The collision of global markets and social mood

Wednesday, January 20, 2016

Wednesday -- Pure Fear, Social Mood & The S&P

S&P E-mini Futures:
Cratering.

News:
Fear is back. Pure fear.

From Bloomberg:


“It’s back to oil and that’s what is driving everything,” said Barra Sheridan, a rates trader at Bank of Montreal in London. “We can easily run more because it’s pure fear. I don’t know what we need to change this sentiment.”

Forgot to post these yesterday. A couple days old now, but the point is still the same: mood is dark.







Today at Marketwatch --

Maybe, if you live in the Northeast

Psychology runs the market.

Journalists broadcast prevailing psychology.

Prevailing psychology -- social mood -- is exceedingly negative at the same time that market internals are showing selling exhaustion.
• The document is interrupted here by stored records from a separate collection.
(* ===== verification/NodeFacts.v ===== *)
(** * Raft node: frames, and the election protocol it implements

    Most operations of a node leave its term, vote, role and votes alone and send
    nothing; some also send leader's messages.  With these two frames each handler
    is shown to be a sequence of actions of the abstract election protocol, whatever
    it raises, for a node that does not use pre-votes and whose membership does not
    change. *)
From stdpp Require Import relations.
From S2P Require Import Prelude Bytes RaftLog RaftLogFacts DurableLog KVStore RaftInterfaces RaftNode ElectionSpec.
Local Open Scope Z_scope.

(** A payload that is not a configuration entry. *)
Definition plain (b : bytes) : Prop := starts_with CFG b = false.
Abbreviation plain_entries := (Forall (λ e, plain (e_payload e))).

(** ** Laws of the log interface *)

Class RaftLogLaws (L : Type) `{RaftLogOps L} : Prop := {
  log_view_assign f (l : L) : log_view (log_assign f l) = f (log_view l);
  log_append_payloads (P : bytes → Prop) term payload wall (l : L) :
    P payload → Forall (λ e, P (e_payload e)) (entries (log_view l)) →
    Forall (λ e, P (e_payload e)) (entries (log_view (log_append_entry term payload wall l).2));
  log_merge_payloads (P : bytes → Prop) prev_index prev_term incoming wall (l : L) :
    Forall (λ e, P (e_payload e)) incoming → Forall (λ e, P (e_payload e)) (entries (log_view l)) →
    Forall (λ e, P (e_payload e)) (entries (log_view (log_merge prev_index prev_term incoming wall l).2));
  log_resync_view resync idx (l : L) :
    log_truncate_disk_through = Some resync → log_view (resync idx l).2 = log_view l;
}.

Lemma renumber_payloads (P : bytes → Prop) prev k incoming :
  Forall (λ e, P (e_payload e)) incoming → Forall (λ e, P (e_payload e)) (renumber prev k incoming).
Proof.
  intros H. apply (Forall_drop _ k) in H. unfold renumber. apply Forall_lookup. intros i e Hi.
  rewrite list_lookup_imap in Hi. destruct (drop k incoming !! i) as [x|] eqn:E; [|done].
  injection Hi as <-. cbn. rewrite Forall_lookup in H. by eapply H.
Qed.

Lemma merge_scan_payloads (P : Entry → Prop) prev incoming : ∀ k l,
  Forall P (entries l) → Forall P (entries (merge_scan prev k incoming l).2).
Proof.
  induction incoming as [|inc incoming IH]; intros k l Hl; cbn; [done|].
  destruct (_ =? -1); [done|]. destruct (negb _); [by apply Forall_take|]. by apply IH.
Qed.

#[export] Instance RaftLog_laws : RaftLogLaws RaftLog.
Proof.
  constructor; cbn; try done.
  - intros P term payload _ l Hp Hl. apply Forall_app. split; [done|]. by constructor.
  - intros P prev pt incoming _ l Hi Hl. destruct (RaftLog_merge prev pt incoming l) as [r l'] eqn:E.
    cbn. unfold RaftLog_merge in E. destruct (_ <? _); [by injection E as _ <-|].
    destruct (negb _); [by injection E as _ <-|].
    pose proof (merge_scan_payloads (λ e, P (e_payload e)) prev incoming 0 l Hl) as Hs.
    destruct (merge_scan prev 0 incoming l) as [[k|] l1]; injection E as _ <-; [|done].
    cbn. apply Forall_app. split; [done|]. by apply renumber_payloads.
Qed.

(** The payloads of a durable log's cache under an operation on its disk. *)
Lemma on_disk_mem {A} (m : CommitLog.LogM A) (s : DurableRaftLog) : dl_mem (on_disk m s).2 = dl_mem s.
Proof. unfold on_disk. by destruct (m (dl_disk s)). Qed.

Lemma fresh_payloads (P : bytes → Prop) n incoming :
  Forall (λ e, P (e_payload e)) incoming → Forall (λ e, P (e_payload e)) (fresh_entries n incoming).
Proof.
  intros H. unfold fresh_entries. apply Forall_lookup. intros i e Hi.
  rewrite list_lookup_imap in Hi. destruct (filter _ incoming !! i) as [x|] eqn:E; [|done].
  injection Hi as <-. cbn. apply list_elem_of_lookup_2, list_elem_of_filter in E as [_ E].
  rewrite Forall_forall in H. by apply H.
Qed.

Section durable_payloads.
Context (P : bytes → Prop).

Definition payloads_kept (s s' : DurableRaftLog) : Prop :=
  Forall (λ e, P (e_payload e)) (entries (dl_mem s)) → Forall (λ e, P (e_payload e)) (entries (dl_mem s')).

#[local] Instance payloads_kept_preorder : PreOrder payloads_kept.
Proof. split; unfold payloads_kept; [intros s; auto|intros a b c; auto]. Qed.

Lemma kept_on_disk {A} (m : CommitLog.LogM A) : preserves payloads_kept (on_disk m).
Proof. intros s. unfold respects, payloads_kept. by rewrite on_disk_mem. Qed.

Lemma kept_on_mem f :
  (∀ l, Forall (λ e, P (e_payload e)) (entries l) → Forall (λ e, P (e_payload e)) (entries (f l))) →
  preserves payloads_kept (on_mem f).
Proof. intros Hf s. unfold respects, payloads_kept. apply Hf. Qed.

Lemma durable_append_payloads term payload wall :
  P payload → preserves payloads_kept (DurableRaftLog_append_entry term payload wall).
Proof.
  intros Hp. unfold DurableRaftLog_append_entry. apply (preserves_gets _ (λ s, s)). intros s.
  apply (preserves_bind _ _ _); [|intros _; apply (preserves_bind _ _ _); [apply preserves_lift, _|intros b]].
  - apply kept_on_mem. intros l Hl. cbn. apply Forall_app. split; [done|]. by constructor.
  - apply (preserves_bind _ _ _); [apply kept_on_disk|intros _; apply preserves_ret, _].
Qed.

Lemma durable_merge_payloads prev pt incoming wall :
  Forall (λ e, P (e_payload e)) incoming →
  preserves payloads_kept (DurableRaftLog_merge prev pt incoming wall).
Proof.
  intros Hi. unfold DurableRaftLog_merge. apply (preserves_gets _ (λ s, s)). intros s.
  destruct (_ <? _); [apply (preserves_ret _)|]. destruct (negb _); [apply (preserves_ret _)|].
  apply (preserves_bind _ _ _).
  - destruct (find_cut _ _ _ _) as [cut|]; [|apply preserves_ret, _].
    apply (preserves_bind _ _ _); [|intros _; apply (preserves_bind _ _ _); [apply kept_on_disk|intros _; apply preserves_ret, _]].
    apply kept_on_mem. intros l Hl. cbn. by apply Forall_list_filter.
  - intros _. apply (preserves_gets _ (λ s, s)). intros s'.
    apply (preserves_bind _ _ _); [|intros _; apply (preserves_bind _ _ _); [|intros _; apply preserves_ret, _]].
    + apply kept_on_mem. intros l Hl. cbn. apply Forall_app. split; [done|]. by apply fresh_payloads.
    + apply (preserves_when _). apply (preserves_bind _ _ _); [apply preserves_lift, _|intros bs].
      apply (preserves_bind _ _ _); [apply kept_on_disk|intros _; apply preserves_ret, _].
Qed.
End durable_payloads.

#[export] Instance DurableRaftLog_laws : RaftLogLaws DurableRaftLog.
Proof.
  constructor; cbn; try done.
  - intros P term payload wall l Hp. by apply (durable_append_payloads P).
  - intros P prev pt incoming wall l Hi. by apply (durable_merge_payloads P).
  - intros resync idx l [= <-]. unfold truncate_disk_through, mbind, M_bind.
    pose proof (on_disk_mem (CommitLog.CommitLog_truncate_from idx) l) as Hm.
    by destruct (on_disk _ l) as [[e|x] s'].
Qed.

(** ** Frames *)

Section frames.
Context {L Rng : Type} `{RaftLogLaws L} `{Random Rng}.
Context (clock wall : Z).
Abbreviation Node := (RaftNode L Rng).
Abbreviation W := (World L Rng).

(** What elections depend on. *)
Definition key (n : Node) :=
  (id n, peers n, config n, old_config n, use_prevote n, pre_candidate n, persister n, role n, votes n).

Definition plain_node (n : Node) : Prop := plain_entries (entries (rlog n)).

(** Nothing sent, no election state changed. *)
Definition silent (w w' : W) : Prop :=
  plain_node (nd w) → plain_node (nd w') ∧ key (nd w') = key (nd w) ∧ sent w' = sent w.

#[export] Instance silent_preorder : PreOrder silent.
Proof.
  split; [by intros w|]. intros a b c Hab Hbc Ha. destruct (Hab Ha) as (Hb & K1 & S1).
  destruct (Hbc Hb) as (Hc & K2 & S2). split_and!; [done|congruence|congruence].
Qed.

Lemma silent_self {A} (f : Node → M W A) :
  (∀ w, respects silent w (f (nd w))) → preserves silent (self ≫= f).
Proof. apply (preserves_gets _ nd). Qed.

Lemma silent_on_node f :
  (∀ n, key (f n) = key n) → (∀ n, rlog (f n) = rlog n) → preserves silent (on_node f).
Proof.
  intros Hk Hl w Hp. cbn. unfold plain_node. cbn. rewrite Hl, Hk. done.
Qed.

(** Changes to the log that only drop entries. *)
Lemma silent_log_assign f :
  (∀ l, plain_entries (entries l) → plain_entries (entries (f l))) →
  preserves silent (on_node (λ n, n <| log := log_assign f (log n) |>)).
Proof.
  intros Hf w Hp. cbn. unfold plain_node, rlog in *. cbn. rewrite log_view_assign. split_and!; [by apply Hf|done|done].
Qed.

Lemma silent_draw lo hi : preserves silent (draw lo hi).
Proof. intros w Hp. unfold draw. by destruct (uniform lo hi (rng (nd w))). Qed.

Lemma silent_reset b : preserves silent (RaftNode_reset_election_deadline clock b).
Proof.
  unfold RaftNode_reset_election_deadline. apply silent_self. intros w.
  apply (respects_bind _); [apply silent_draw|]. intros x w1 _. revert w1.
  apply (preserves_bind _ _ _).
  - destruct b; [|apply (preserves_ret _)].
    apply (preserves_bind _ _ _); [apply silent_draw|intros e; apply (preserves_ret _)].
  - intros base. apply (preserves_bind _ _ _); [by apply silent_on_node|intros _; apply (preserves_ret _)].
Qed.

Lemma silent_write_snapshot idx term st : preserves silent (RaftNode_write_snapshot_file idx term st).
Proof. apply silent_on_node; intros n; by destruct (snapshot_dir n). Qed.

Lemma compact_plain idx term l : plain_entries (entries l) → plain_entries (entries (compact idx term l).2).
Proof.
  intros Hl. unfold compact. repeat destruct (_ && _); repeat destruct (_ <? _); cbn; try done;
    by apply Forall_list_filter.
Qed.

Lemma silent_take_snapshot : preserves silent RaftNode_take_snapshot.
Proof.
  unfold RaftNode_take_snapshot. apply silent_self. intros w.
  destruct (state_machine (nd w)) as [sm|]; [|apply (preserves_ret _)].
  destruct (_ =? _); [apply (preserves_ret _)|]. revert w. intros w.
  apply (respects_bind _); [apply silent_write_snapshot|]. intros _ w1 _. revert w1.
  apply (preserves_bind _ _ _); [by apply silent_on_node|intros _].
  apply (preserves_bind _ _ _); [apply silent_log_assign; intros l; apply compact_plain|intros _].
  apply silent_self. intros w1. apply (preserves_ret _).
Qed.

Lemma silent_sm_apply payload : preserves silent (sm_apply payload).
Proof.
  intros w Hp. unfold sm_apply. destruct (state_machine (nd w)) as [sm|]; [|done].
  by destruct (KVStore_apply payload sm) as [[e|x] sm'].
Qed.

Lemma silent_apply_entry nxt entry :
  plain (e_payload entry) → preserves silent (apply_entry clock nxt entry).
Proof.
  intros Hp. unfold apply_entry. apply silent_self. intros w. rewrite Hp, andb_false_r.
  destruct (state_machine (nd w)); [|by apply silent_on_node].
  apply (respects_bind _).
  { destruct (_ && _); [apply silent_sm_apply|apply (preserves_ret _)]. }
  intros result w1 _. revert w1.
  apply (preserves_bind _ _ _); [by apply silent_on_node|intros _].
  apply silent_self. intros w1. destruct (on_apply (nd w1)); [|by apply (preserves_ret _)]. by intros Hw.
Qed.

Lemma RaftLog_get_plain i l e : plain_entries (entries l) → RaftLog_get i l = Some e → plain (e_payload e).
Proof.
  unfold RaftLog_get. intros Hl Hg. destruct (_ && _); [|done]. rewrite Forall_lookup in Hl. by eapply Hl.
Qed.

Lemma silent_apply_loop fuel : preserves silent (apply_loop clock fuel).
Proof.
  induction fuel as [|fuel IH]; cbn [apply_loop]; [apply (preserves_ret _)|].
  apply silent_self. intros w. destruct (_ <? _); [|apply (preserves_ret _)].
  destruct (RaftLog_get _ _) as [e|] eqn:E.
  - intros Hp. pose proof (RaftLog_get_plain _ _ _ Hp E) as He. revert Hp. fold (silent w).
    apply (respects_bind silent); [by apply silent_apply_entry|]. intros _ w1 _. apply IH.
  - destruct (state_machine (nd w)); [apply (preserves_ret _)|].
    apply (respects_bind _); [by apply silent_on_node|]. intros _ w1 _. apply (preserves_ret _).
Qed.

Lemma silent_apply_committed : preserves silent (RaftNode_apply_committed clock).
Proof.
  unfold RaftNode_apply_committed. apply silent_self. intros w.
  apply (respects_bind _); [apply silent_apply_loop|]. intros through w1 _. revert w1.
  apply (preserves_when _). apply silent_self. intros w1.
  destruct (auto_snapshot_every _); [|apply (preserves_ret _)].
  destruct (snapshot_dir _); [|apply (preserves_ret _)].
  apply (preserves_when _). apply (preserves_bind _ _ _); [apply silent_take_snapshot|intros _; apply (preserves_ret _)].
Qed.

Lemma silent_advance_loop k : ∀ c, preserves silent (advance_commit_loop clock k c).
Proof.
  induction k as [|k IH]; intros c; cbn [advance_commit_loop]; [apply (preserves_ret _)|].
  apply silent_self. intros w. destruct (negb _); [apply IH|]. destruct (commit_quorum _ _); [|apply IH].
  apply (respects_bind _); [by apply silent_on_node|]. intros _ w1 _. apply silent_apply_committed.
Qed.

Lemma silent_advance_commit : preserves silent (RaftNode_advance_commit clock).
Proof. unfold RaftNode_advance_commit. apply silent_self. intros w. apply silent_advance_loop. Qed.

Lemma silent_get_key m p : preserves silent (get_key m p).
Proof. unfold get_key. destruct (m !! p); [apply (preserves_ret _)|apply (preserves_raise _)]. Qed.

Lemma silent_append_entry term payload :
  plain payload → preserves silent (on_log (log_append_entry term payload wall)).
Proof.
  intros Hp w Hw. pose proof (log_append_payloads plain term payload wall (log (nd w)) Hp Hw) as Hl.
  unfold on_log. destruct (log_append_entry _ _ _ _) as [r l]. cbn. done.
Qed.

Lemma silent_merge prev pt incoming :
  plain_entries incoming → preserves silent (on_log (log_merge prev pt incoming wall)).
Proof.
  intros Hp w Hw. pose proof (log_merge_payloads plain prev pt incoming wall (log (nd w)) Hp Hw) as Hl.
  unfold on_log. destruct (log_merge _ _ _ _ _) as [r l]. cbn. done.
Qed.

Lemma silent_resync idx : preserves silent (RaftNode_resync idx).
Proof.
  unfold RaftNode_resync. destruct log_truncate_disk_through as [f|] eqn:E; [|apply (preserves_ret _)].
  intros w Hw. pose proof (log_resync_view f idx (log (nd w)) E) as Hl.
  unfold on_log. destruct (f idx (log (nd w))) as [r l]. cbn in *. unfold plain_node, rlog in *. cbn.
  by rewrite Hl.
Qed.

Lemma silent_load_snapshot : preserves silent RaftNode_load_snapshot_file.
Proof.
  unfold RaftNode_load_snapshot_file. apply silent_self. intros w.
  destruct (snapshot_dir (nd w)) as [files|]; [|apply (preserves_ret _)].
  destruct (state_machine (nd w)) as [sm|]; [|apply (preserves_ret _)].
  destruct (latest_snapshot files) as [text|]; [|apply (preserves_ret _)].
  apply (respects_bind _); [apply preserves_lift, _|]. intros s w1 _.
  apply (respects_bind _); [by apply silent_on_node|]. intros _ w3 _.
  apply (respects_bind _); [apply silent_log_assign; intros l; apply compact_plain|]. intros _ w4 _.
  apply (respects_bind _); [apply silent_resync|]. intros _ w5 _. by apply silent_on_node.
Qed.

Lemma silent_init : preserves silent (RaftNode_init clock).
Proof.
  unfold RaftNode_init. apply (preserves_bind _ _ _); [apply silent_reset|]. intros x. apply silent_load_snapshot.
Qed.
End frames.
In Elliott wave terms, it continues to fit best with the "surprising disappointment" of a wave 4 correction.

FX:
Much different day from yesterday. AUD & CAD weaker (which, according to Zero Hedge, has fallen every day this year). CHF and JPY stronger. Risk Off.

Treasuries:
Doing what they should be doing: ripping higher with a steepening bias.

Energy:
We're told today's global market pummeling is all about WTI crude's latest decline, whereas both term structure and rate of descent say "careful with that."

Metals:
Gold bid, silver flat currently, copper down.

S&P Outlook:
There is a 200% Fib extension target at 1838.18 which could come into play today.

I continue to like the simplicity of the weekly chart which has the 50 week moving average at 2052 and the 200 week moving average at 1782 and expect a lot of large players, commercials, and institutional trading desks to view the same range.

Therefore I stick with this chart. I still think "b" could reach a lot higher than shown, and I think "c" of C of 4 could extend lower too.